→ PROBLEM STATEMENT:
Extract from the entries below, exactly as given, only the lines from the line containing "durable envelope, and" to the line containing "(** ** Types *)", both lines included.
━━ AVAILABLE DATA ━━
(* ===== verification/Wal.v ===== *)
(** * WAL objects

    [loonfs-types/src/wal.rs] with the envelope checks of [envelope.rs] and
    [ContentLayout::validate] of [layout.rs]: the rules of a WAL object, its
    durable envelope, and the activity of a commit.

    CBOR and SHA-256 are library code: [WalCodecs] lists the encodings and the
    digest, and [WalCodecLaws] states that decoding undoes encoding. *)
From S2P Require Import Prelude Types Utf8 Codec SegmentBlocks Manifest.
Local Open Scope N_scope.

(** ** Types *)
Record WalObjectPayload := mkWalObjectPayload {
  wop_namespace_id : NamespaceId;
  wop_wal_no : WalNo;
  wop_writer_epoch : WriterEpoch;
  wop_head_seq : ChangeSeq;
  wop_records : list WalCommitPayload;
}.
#[export] Instance WalObjectPayload_eq_dec : EqDecision WalObjectPayload.
Proof. solve_decision. Defined.

Record WalObjectDocument := mkWalObjectDocument {
  wod_kind : string;
  wod_format_version : N;
  wod_payload_checksum : string;
  wod_payload : bytes;
}.

Record EnvelopeProbe := mkEnvelopeProbe { ep_kind : string; ep_format_version : N }.

Record VerifiedEnvelope (T : Type) := mkVerifiedEnvelope { ve_payload_checksum : string; ve_payload : T }.
Arguments mkVerifiedEnvelope {T}.
Arguments ve_payload_checksum {T}.
Arguments ve_payload {T}.

Record EncodedEnvelope (T : Type) := mkEncodedEnvelope {
  ee_envelope : VerifiedEnvelope T;
  ee_bytes : bytes;
  ee_document_bytes : N;
}.
Arguments mkEncodedEnvelope {T}.
Arguments ee_envelope {T}.
Arguments ee_bytes {T}.
Arguments ee_document_bytes {T}.

Abbreviation WalObjectEnvelope := (VerifiedEnvelope WalObjectPayload).

Inductive EnvelopeCodecError : Set :=
| PayloadEncode (message : string)
| EnvelopeEncode (message : string)
| EnvelopeDecode (message : string)
| PayloadDecode (message : string)
| EnvelopeCompress (message : string)
| EnvelopeDecompress (message : string)
| DocumentTooLarge (kind : string) (max_bytes : N)
| KindMismatch (expected found : string)
| UnsupportedFormatVersion (kind : string) (found supported : N)
| ChecksumMismatch (expected actual : string).

Inductive WalCodecError : Set :=
| WceEnvelope (error : EnvelopeCodecError)
| InvalidWalInlineContent (seq : ChangeSeq) (content_id : ContentId) (reason : string)
| InvalidWalBind (seq : ChangeSeq) (child_inode_id : InodeId) (reason : string)
| InvalidWalRevisionLayout (seq : ChangeSeq) (content_id : ContentId) (reason : string)
| InvalidWalMerge (seq : ChangeSeq) (source_namespace_id : NamespaceId) (reason : string).

Definition WAL_FORMAT_VERSION : N := 1.
Definition MAX_WAL_OBJECT_BYTES : N := 512 * 1024 * 1024.
Definition MAX_WAL_INLINE_CONTENT_BYTES : N := 256 * 1024.
Definition MAX_WAL_OBJECT_INLINE_CONTENT_BYTES : N := 4 * 1024 * 1024.

(** [WalEnvelopeKind::WalObject.as_str()]. *)
Definition WAL_OBJECT_KIND : string := "wal_object".

(** ** Layouts *)

(** [ContentLayout::validate]; the error is its reason. *)
Fixpoint validate_extents (size_bytes : N) (extents : list ContentExtent) (length : N) : res string N :=
  match extents with
  | [] => Ok length
  | extent :: rest =>
      if decide (0 < size_bytes ∧ extent.(ext_length) = 0) then Err "extent lengths must be positive"
      else
        object_end ← ok_or (checked_add U64_MAX extent.(ext_offset) extent.(ext_length)) "extent object range overflows";
        if match extent.(ext_object) with
           | Span start end_ => bool_decide (end_ ≤ start ∨ end_ - start < object_end)
           | Whole => false
           end
        then Err "extent range must fit within the span"
        else
          length ← ok_or (checked_add U64_MAX length extent.(ext_length)) "layout length overflows";
          validate_extents size_bytes rest length
  end.

Definition validate_layout (layout : ContentLayout) (size_bytes : N) : res string unit :=
  if bool_decide (size_bytes = 0) &&
     negb (match layout.(cl_extents) with
           | [{| ext_object := Whole; ext_length := 0 |}] => true
           | _ => false
           end)
  then Err "zero bytes require one whole extent of length zero"
  else
    length ← validate_extents size_bytes layout.(cl_extents) 0;
    if decide (length = size_bytes) then Ok () else Err "extent lengths must equal the chain size".

(** ** Inline content *)

(** The reference and layout of an [AppendFileRevision] delta. *)
Definition revision_of (delta : WalCommitDelta) : option (ContentRef * option ContentLayout) :=
  match delta.(wcd_delta) with
  | AppendFileRevision _ _ _ _ _ _ _ _ _ content_ref layout _ => Some (content_ref, layout)
  | _ => None
  end.

Definition piece_bytes (entry : WalInlineContent) : N := N.of_nat (length entry.(wic_bytes)).

(** The largest size that the record's revisions reference of each content. *)
Definition reference_ends (record : WalCommitPayload) : list (ContentId * N) :=
  foldl (λ ends delta,
    match revision_of delta with
    | Some (content_ref, _) =>
        let end_ := default 0 (btree_get content_ref.(cref_content_id) ends) in
        (btree_insert content_ref.(cref_content_id) (N.max end_ content_ref.(cref_size_bytes)) ends).2
    | None => ends
    end) [] record.(wcp_deltas).

Section inline_content.
Context (invalid : ContentId → string → WalCodecError) (ends : list (ContentId * N)).

Fixpoint inline_entries (entries : list WalInlineContent) (total_bytes : N)
    (by_content : list (ContentId * list (N * WalInlineContent))) : res WalCodecError (N * list (ContentId * list (N * WalInlineContent))) :=
  match entries with
  | [] => Ok (total_bytes, by_content)
  | entry :: rest =>
      if decide (MAX_WAL_INLINE_CONTENT_BYTES < piece_bytes entry)
      then Err (invalid entry.(wic_content_id) "value exceeds `MAX_WAL_INLINE_CONTENT_BYTES`")
      else
        let total_bytes := total_bytes + piece_bytes entry in
        if decide (MAX_WAL_OBJECT_INLINE_CONTENT_BYTES < total_bytes)
        then Err (invalid entry.(wic_content_id) "WAL object inline total exceeds `MAX_WAL_OBJECT_INLINE_CONTENT_BYTES`")
        else if bool_decide (btree_get entry.(wic_content_id) ends = None)
        then Err (invalid entry.(wic_content_id) "no `append_file_revision` reference in the same commit")
        else
          let '(replaced, by_offset) :=
            btree_insert entry.(wic_offset) entry (default [] (btree_get entry.(wic_content_id) by_content)) in
          match replaced with
          | Some _ => Err (invalid entry.(wic_content_id) "duplicate `content_id` and `offset` in commit")
          | None => inline_entries rest total_bytes (btree_insert entry.(wic_content_id) by_offset by_content).2
          end
  end.

Definition inline_creators (namespace_id : NamespaceId) (by_content : list (ContentId * list (N * WalInlineContent)))
    (deltas : list WalCommitDelta) : res WalCodecError unit :=
  for_each (λ delta,
    match revision_of delta with
    | Some (content_ref, Some layout) =>
        if bool_decide (btree_get content_ref.(cref_content_id) by_content ≠ None) &&
           bool_decide (layout.(cl_creator_namespace_id) ≠ namespace_id)
        then Err (invalid content_ref.(cref_content_id) "a layout of a chain with pieces records another namespace as its creator")
        else Ok ()
    | _ => Ok ()
    end) deltas.

Fixpoint entries_end (content_id : ContentId) (end_ : option N) (by_offset : list (N * WalInlineContent))
    : res WalCodecError (option N) :=
  match by_offset with
  | [] => Ok end_
  | (offset, entry) :: rest =>
      if match end_ with Some end_ => bool_decide (end_ ≠ offset) | None => false end
      then Err (invalid content_id "entries are not contiguous")
      else
        match checked_add U64_MAX offset (piece_bytes entry) with
        | None => Ok None
        | Some end_ => entries_end content_id (Some end_) rest
        end
  end.

Definition inline_ends (by_content : list (ContentId * list (N * WalInlineContent))) : res WalCodecError unit :=
  for_each (λ '(content_id, by_offset),
    end_ ← entries_end content_id None by_offset;
    if decide (end_ ≠ btree_get content_id ends)
    then Err (invalid content_id "entries do not end at the reference `size_bytes`")
    else Ok ()) by_content.
End inline_content.

Fixpoint validate_inline_records (namespace_id : NamespaceId) (records : list WalCommitPayload) (total_bytes : N)
    : res WalCodecError unit :=
  match records with
  | [] => Ok ()
  | record :: rest =>
      if bool_decide (record.(wcp_inline_content) = []) then validate_inline_records namespace_id rest total_bytes
      else
        let invalid := InvalidWalInlineContent record.(wcp_committed_seq) in
        let ends := reference_ends record in
        '(total_bytes, by_content) ← inline_entries invalid ends record.(wcp_inline_content) total_bytes [];
        _ ← inline_creators invalid namespace_id by_content record.(wcp_deltas);
        _ ← inline_ends invalid ends by_content;
        validate_inline_records namespace_id rest total_bytes
  end.

Definition validate_wal_inline_content (payload : WalObjectPayload) : res WalCodecError unit :=
  validate_inline_records payload.(wop_namespace_id) payload.(wop_records) 0.

(** ** Layouts, binds and merges *)

(** [iter().reduce(op)]; with [N.min], [iter().min()]. *)
Definition best_of (op : N → N → N) (best : option N) (x : N) : N :=
  match best with None => x | Some best => op best x end.
Definition list_best (op : N → N → N) (l : list N) : option N := foldl (λ best x, Some (best_of op best x)) None l.
Definition list_min : list N → option N := list_best N.min.

(** [try_fold] of [checked_add] over the extents' lengths. *)
Definition extents_size (extents : list ContentExtent) : option N :=
  foldl (λ size extent, size ← size; checked_add U64_MAX size extent.(ext_length)) (Some 0) extents.

Definition validate_revision_layout (record : WalCommitPayload) (content_ref : ContentRef) (layout : option ContentLayout)
    : res WalCodecError unit :=
  let invalid := InvalidWalRevisionLayout record.(wcp_committed_seq) content_ref.(cref_content_id) in
  let first_offset :=
    list_min (wic_offset <$> filter (λ piece, piece.(wic_content_id) = content_ref.(cref_content_id)) record.(wcp_inline_content)) in
  if decide (first_offset = Some 0)
  then if bool_decide (layout ≠ None) then Err (invalid "a whole value carries no layout") else Ok ()
  else
    match layout with
    | None =>
        if bool_decide (first_offset ≠ None) then Ok ()
        else Err (invalid "a reference without pieces requires a layout")
    | Some layout =>
        size_bytes ← ok_or (extents_size layout.(cl_extents)) (invalid "layout length overflows");
        _ ← map_err invalid (validate_layout layout size_bytes);
        if decide (size_bytes ≠ default content_ref.(cref_size_bytes) first_offset)
        then Err (invalid "layout size must equal the first piece offset or the reference size")
        else Ok ()
    end.

Definition validate_wal_revision_layouts (payload : WalObjectPayload) : res WalCodecError unit :=
  for_each (λ record,
    for_each (λ delta,
      match revision_of delta with
      | Some (content_ref, layout) => validate_revision_layout record content_ref layout
      | None => Ok ()
      end) record.(wcp_deltas)) payload.(wop_records).

Definition validate_wal_bind_revisions (payload : WalObjectPayload) : res WalCodecError unit :=
  for_each (λ record,
    for_each (λ delta,
      match delta.(wcd_delta) with
      | BindDirentry _ _ _ _ child_inode_id child_kind _ _ revision =>
          let invalid := InvalidWalBind record.(wcp_committed_seq) child_inode_id in
          match child_kind, revision with
          | File, Some _ | Directory, None => Ok ()
          | File, None => Err (invalid "a file bind requires the file's revision summary")
          | Directory, Some _ => Err (invalid "a directory bind can't include a revision summary")
          end
      | _ => Ok ()
      end) record.(wcp_deltas)) payload.(wop_records).

Definition validate_wal_merges (payload : WalObjectPayload) : res WalCodecError unit :=
  for_each (λ record,
    match record.(wcp_merge) with
    | None => Ok ()
    | Some merge =>
        let invalid := InvalidWalMerge record.(wcp_committed_seq) merge.(mr_source_namespace_id) in
        if decide (merge.(mr_source_through_seq) ≤ merge.(mr_source_after_seq))
        then Err (invalid "`source_after_seq` must be below `source_through_seq`")
        else if decide (merge.(mr_source_namespace_id) = payload.(wop_namespace_id))
        then Err (invalid "the source is the committing namespace")
        else Ok ()
    end) payload.(wop_records).

(** The checks of an encoder and of a decoder. *)
Definition validate_wal_payload (payload : WalObjectPayload) : res WalCodecError unit :=
  _ ← validate_wal_inline_content payload;
  _ ← validate_wal_revision_layouts payload;
  _ ← validate_wal_bind_revisions payload;
  validate_wal_merges payload.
━━━
→ RESULT BELOW:
    durable envelope, and the activity of a commit.

    CBOR and SHA-256 are library code: [WalCodecs] lists the encodings and the
    digest, and [WalCodecLaws] states that decoding undoes encoding. *)
From S2P Require Import Prelude Types Utf8 Codec SegmentBlocks Manifest.
Local Open Scope N_scope.

(** ** Types *)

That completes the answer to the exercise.